Work required — Isolate every line in the data with the string "that" and copy it.

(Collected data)

━━━━━━━━━━━━━━━━

(* ===== verification/CodeImage.v ===== *)
(** The time-aware code-image recorder ([src/codeimage.c]): a timeline of versions
    per tracked region, fed by the kernel's soft-dirty bits, and the query for the
    bytes that were live at a moment of the past. *)
From S2P Require Import Prelude Grow.

Module CodeImage.

Definition ASMTEST_CI_OK : Z := 0.
Definition ASMTEST_CI_EINVAL : Z := -1.
Definition ASMTEST_CI_EUNAVAIL : Z := -3.
Definition ASMTEST_CI_ENOENT : Z := -7.

(** ** The recorder's state *)
Record ci_version := mk_ver { v_seq : Z; v_bytes : list Z }.
Record ci_region := mk_region {
  r_base : Z; r_len : Z; r_first_page : Z; r_npages : Z;
  r_vers : list ci_version; r_cap_ver : Z;
}.
Record codeimage := mk_img {
  page_size : Z; pagemap_scan_ok : bool; img_seq : Z; regions : list ci_region; cap_reg : Z;
}.
Definition sizeof_ci_version : Z := 16.

(** ** The target and the kernel's view of it *)
(** The target's memory ([None] where nothing is mapped) and the soft-dirty bit of
    each page, by the address of the page. *)
Record world := mk_world { mem : Z → option Z; soft_dirty : Z → bool }.

(** [process_vm_readv]: all of the range or nothing. *)
Fixpoint read_bytes (m : Z → option Z) (a : Z) (n : nat) : option (list Z) :=
  match n with
  | O => Some []
  | S n => match m a, read_bytes m (a + 1) n with
           | Some b, Some bs => Some (b :: bs)
           | _, _ => None
           end
  end.
Definition vm_read (m : Z → option Z) (base len : Z) : option (list Z) := read_bytes m base (Z.to_nat len).

(** What else the kernel answers: whether the pagemap and [clear_refs] can be
    opened, and the [PAGEMAP_SCAN] ioctl, [None] when it fails. *)
Class Kernel := {
  pagemap_readable : world → bool;
  clear_refs_ok : world → bool;
  pagemap_scan : world → Z → Z → option (list (Z * Z));
}.

Section recorder.
Context `{Kernel} (grant : allocator).

(** [ci_arm]: clearing is process-wide. *)
Definition ci_arm (w : world) : Z * world :=
  if clear_refs_ok w then (ASMTEST_CI_OK, mk_world (mem w) (λ _, false)) else (ASMTEST_CI_EUNAVAIL, w).

Definition ci_page_dirty_manual (w : world) (page_addr : Z) : bool :=
  if pagemap_readable w then soft_dirty w page_addr else false.

(** The pages of a reported range, and whether one of them is the region's. *)
Definition pages_between (ps s e : Z) : list Z :=
  (λ i, s + Z.of_nat i * ps) <$> seq 0 (Z.to_nat ((e - s + ps - 1) / ps)).
Definition range_hits (ps : Z) (r : ci_region) (se : Z * Z) : bool :=
  existsb (λ p, (p -64 r_first_page r) / ps <? r_npages r) (pages_between ps se.1 se.2).
Definition region_pages (ps : Z) (r : ci_region) : list Z :=
  (λ i, r_first_page r + Z.of_nat i * ps) <$> seq 0 (Z.to_nat (r_npages r)).

(** [any] of [ci_region_dirty]; the per-page marks are not used by its caller. *)
Definition ci_region_dirty (w : world) (img : codeimage) (r : ci_region) : bool :=
  let manual := existsb (ci_page_dirty_manual w) (region_pages (page_size img) r) in
  if pagemap_scan_ok img && pagemap_readable w && grant (r_npages r * 32) then
    match pagemap_scan w (r_first_page r) (r_first_page r + r_npages r * page_size img) with
    | Some ranges => existsb (range_hits (page_size img) r) ranges
    | None => manual
    end
  else manual.

Definition ci_read_region (w : world) (base len : Z) : option (list Z) :=
  if grant len then vm_read (mem w) base len else None.

(** The region with one more version, and the sequence afterwards; [None] is
    [ASMTEST_CI_EUNAVAIL]. *)
Definition ci_region_add_version (s : Z) (r : ci_region) (bytes : list Z) : option (Z * ci_region) :=
  let nver := Z.of_nat (length (r_vers r)) in
  let grown := if nver =? r_cap_ver r
               then asmtest_grow grant (r_cap_ver r) (nver + 1) sizeof_ci_version
               else Some (r_cap_ver r) in
  match grown with
  | None => None
  | Some cap =>
      Some (s +64 1, mk_region (r_base r) (r_len r) (r_first_page r) (r_npages r)
                       (r_vers r ++ [mk_ver (s +64 1) bytes]) cap)
  end.

(** [ci_scan_range] over the regions [rs]: the number of new versions or an error
    code, the sequence and the regions afterwards. *)
Fixpoint ci_scan_range (w : world) (img : codeimage) (s : Z) (rs : list ci_region) (new_versions : Z) :
    Z * Z * list ci_region :=
  match rs with
  | [] => (new_versions, s, [])
  | r :: rs =>
      if negb (r_npages r <=? 64) && negb (grant (r_npages r)) then (ASMTEST_CI_EUNAVAIL, s, r :: rs)
      else
        let continue_with s r n :=
          let '(rc, s, rs) := ci_scan_range w img s rs n in (rc, s, r :: rs) in
        if negb (ci_region_dirty w img r) then continue_with s r new_versions
        else match ci_read_region w (r_base r) (r_len r) with
        | None => continue_with s r new_versions
        | Some bytes =>
            match ci_region_add_version s r bytes with
            | None => (ASMTEST_CI_EUNAVAIL, s, r :: rs)
            | Some (s, r) => continue_with s r (new_versions + 1)
            end
        end
  end.

(** [b & ~(ps - 1)] *)
Definition page_of (ps a : Z) : Z := Z.ldiff a (ps - 1).



Definition asmtest_codeimage_refresh (w : world) (img : codeimage) : Z * codeimage * world :=
  match regions img with
  | [] => (0, img, w)
  | _ =>
      let '(new_versions, s, rs) := ci_scan_range w img (img_seq img) (regions img) 0 in
      let img := mk_img (page_size img) (pagemap_scan_ok img) s rs (cap_reg img) in
      if new_versions <? 0 then (new_versions, img, w)
      else
        let '(rc, w) := ci_arm w in
        (if rc =? ASMTEST_CI_OK then new_versions else rc, img, w)
  end.
End recorder.


(** ** The query *)
(** The last version walked past before one that is too new. *)
Fixpoint pick_version (when : Z) (vs : list ci_version) (pick : option ci_version) : option ci_version :=
  match vs with
  | [] => pick
  | v :: vs => if (when =? 0) || (v_seq v <=? when) then pick_version when vs (Some v) else pick
  end.

(** The return code with [*out] and [*out_len]. *)
Fixpoint bytes_at_regions (rs : list ci_region) (a when : Z) : Z * option (list Z * Z) :=
  match rs with
  | [] => (ASMTEST_CI_ENOENT, None)
  | r :: rs =>
      if (a <? r_base r) || (r_base r +64 r_len r <=? a) then bytes_at_regions rs a when
      else match pick_version when (r_vers r) None with
      | None => (ASMTEST_CI_ENOENT, None)
      | Some v =>
          let off := a - r_base r in
          (ASMTEST_CI_OK, Some (drop (Z.to_nat off) (v_bytes v), r_len r - off))
      end
  end.
Definition asmtest_codeimage_bytes_at (img : codeimage) (a when : Z) : Z * option (list Z * Z) :=
  if a =? 0 then (ASMTEST_CI_EINVAL, None) else bytes_at_regions (regions img) a when.

(** The size asked for, clamped to the page. *)
Definition live_size (psz addr size : Z) : Z :=
  let page_end := page_of psz (addr +64 psz) in
  let avail := page_end -64 addr in
  if avail <? size then avail else size.
Definition asmtest_codeimage_read_live (psz : Z) (m : Z → option Z) (addr size : Z) : Z * list Z :=
  if size =? 0 then (ASMTEST_CI_EINVAL, [])
  else match vm_read m addr (live_size psz addr size) with
       | Some ((_ :: _) as bs) => (Z.of_nat (length bs), bs)
       | _ => (ASMTEST_CI_ENOENT, [])
       end.

(** ** The timeline over time *)
Section timeline.
Context `{Kernel} (ps : Z).




(** The target, the recorder, and the moments at which an operation succeeded:
    the capture sequence then, and the memory then. *)
Abbreviation moment := (Z * (Z → option Z))%type.

(** ** Pages *)
Context `{KernelOk}.
































End timeline.

(** ** Witness *)
(** A target with eight mapped bytes at 4096, all holding [x]. *)
Definition filled (x : Z) : Z → option Z := λ a, if (4096 <=? a) && (a <? 4104) then Some x else None.
Definition demo_kernel : Kernel := {|
  pagemap_readable _ := true; clear_refs_ok _ := true; pagemap_scan _ _ _ := None;
|}.

Definition rewritten (x : Z) : world := mk_world (filled x) (λ _, true).




(** A refresh that cannot get memory for a copy loses the change.  It takes
    the refusal for a region that is no longer mapped, keeps the old version,
    clears the dirty bits and reports success; later refreshes, with memory again,
    do not see the change either, and the query for the present returns the bytes
    from before the patch. *)
Theorem oom_refresh_loses_change :
  let img := mk_img 4096 false 1 [mk_region 4096 8 4096 1 [mk_ver 1 (replicate 8 1)] 8] 8 in
  let '(rc, img1, w1) := asmtest_codeimage_refresh (H := demo_kernel) never (rewritten 2) img in
  let '(rc2, img2, w2) := asmtest_codeimage_refresh (H := demo_kernel) always w1 img1 in
  rc = 0 ∧ rc2 = 0 ∧ vm_read (mem w2) 4096 8 = Some (replicate 8 2) ∧
  asmtest_codeimage_bytes_at img2 4096 0 = (ASMTEST_CI_OK, Some (replicate 8 1, 8)).
Proof. vm_compute. done. Qed.
End CodeImage.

━━━━━━━━━━━━━━━━

Solution —
    bytes that were live at a moment of the past. *)
(** The last version walked past before one that is too new. *)
(** A refresh that cannot get memory for a copy loses the change.  It takes
    the refusal for a region that is no longer mapped, keeps the old version,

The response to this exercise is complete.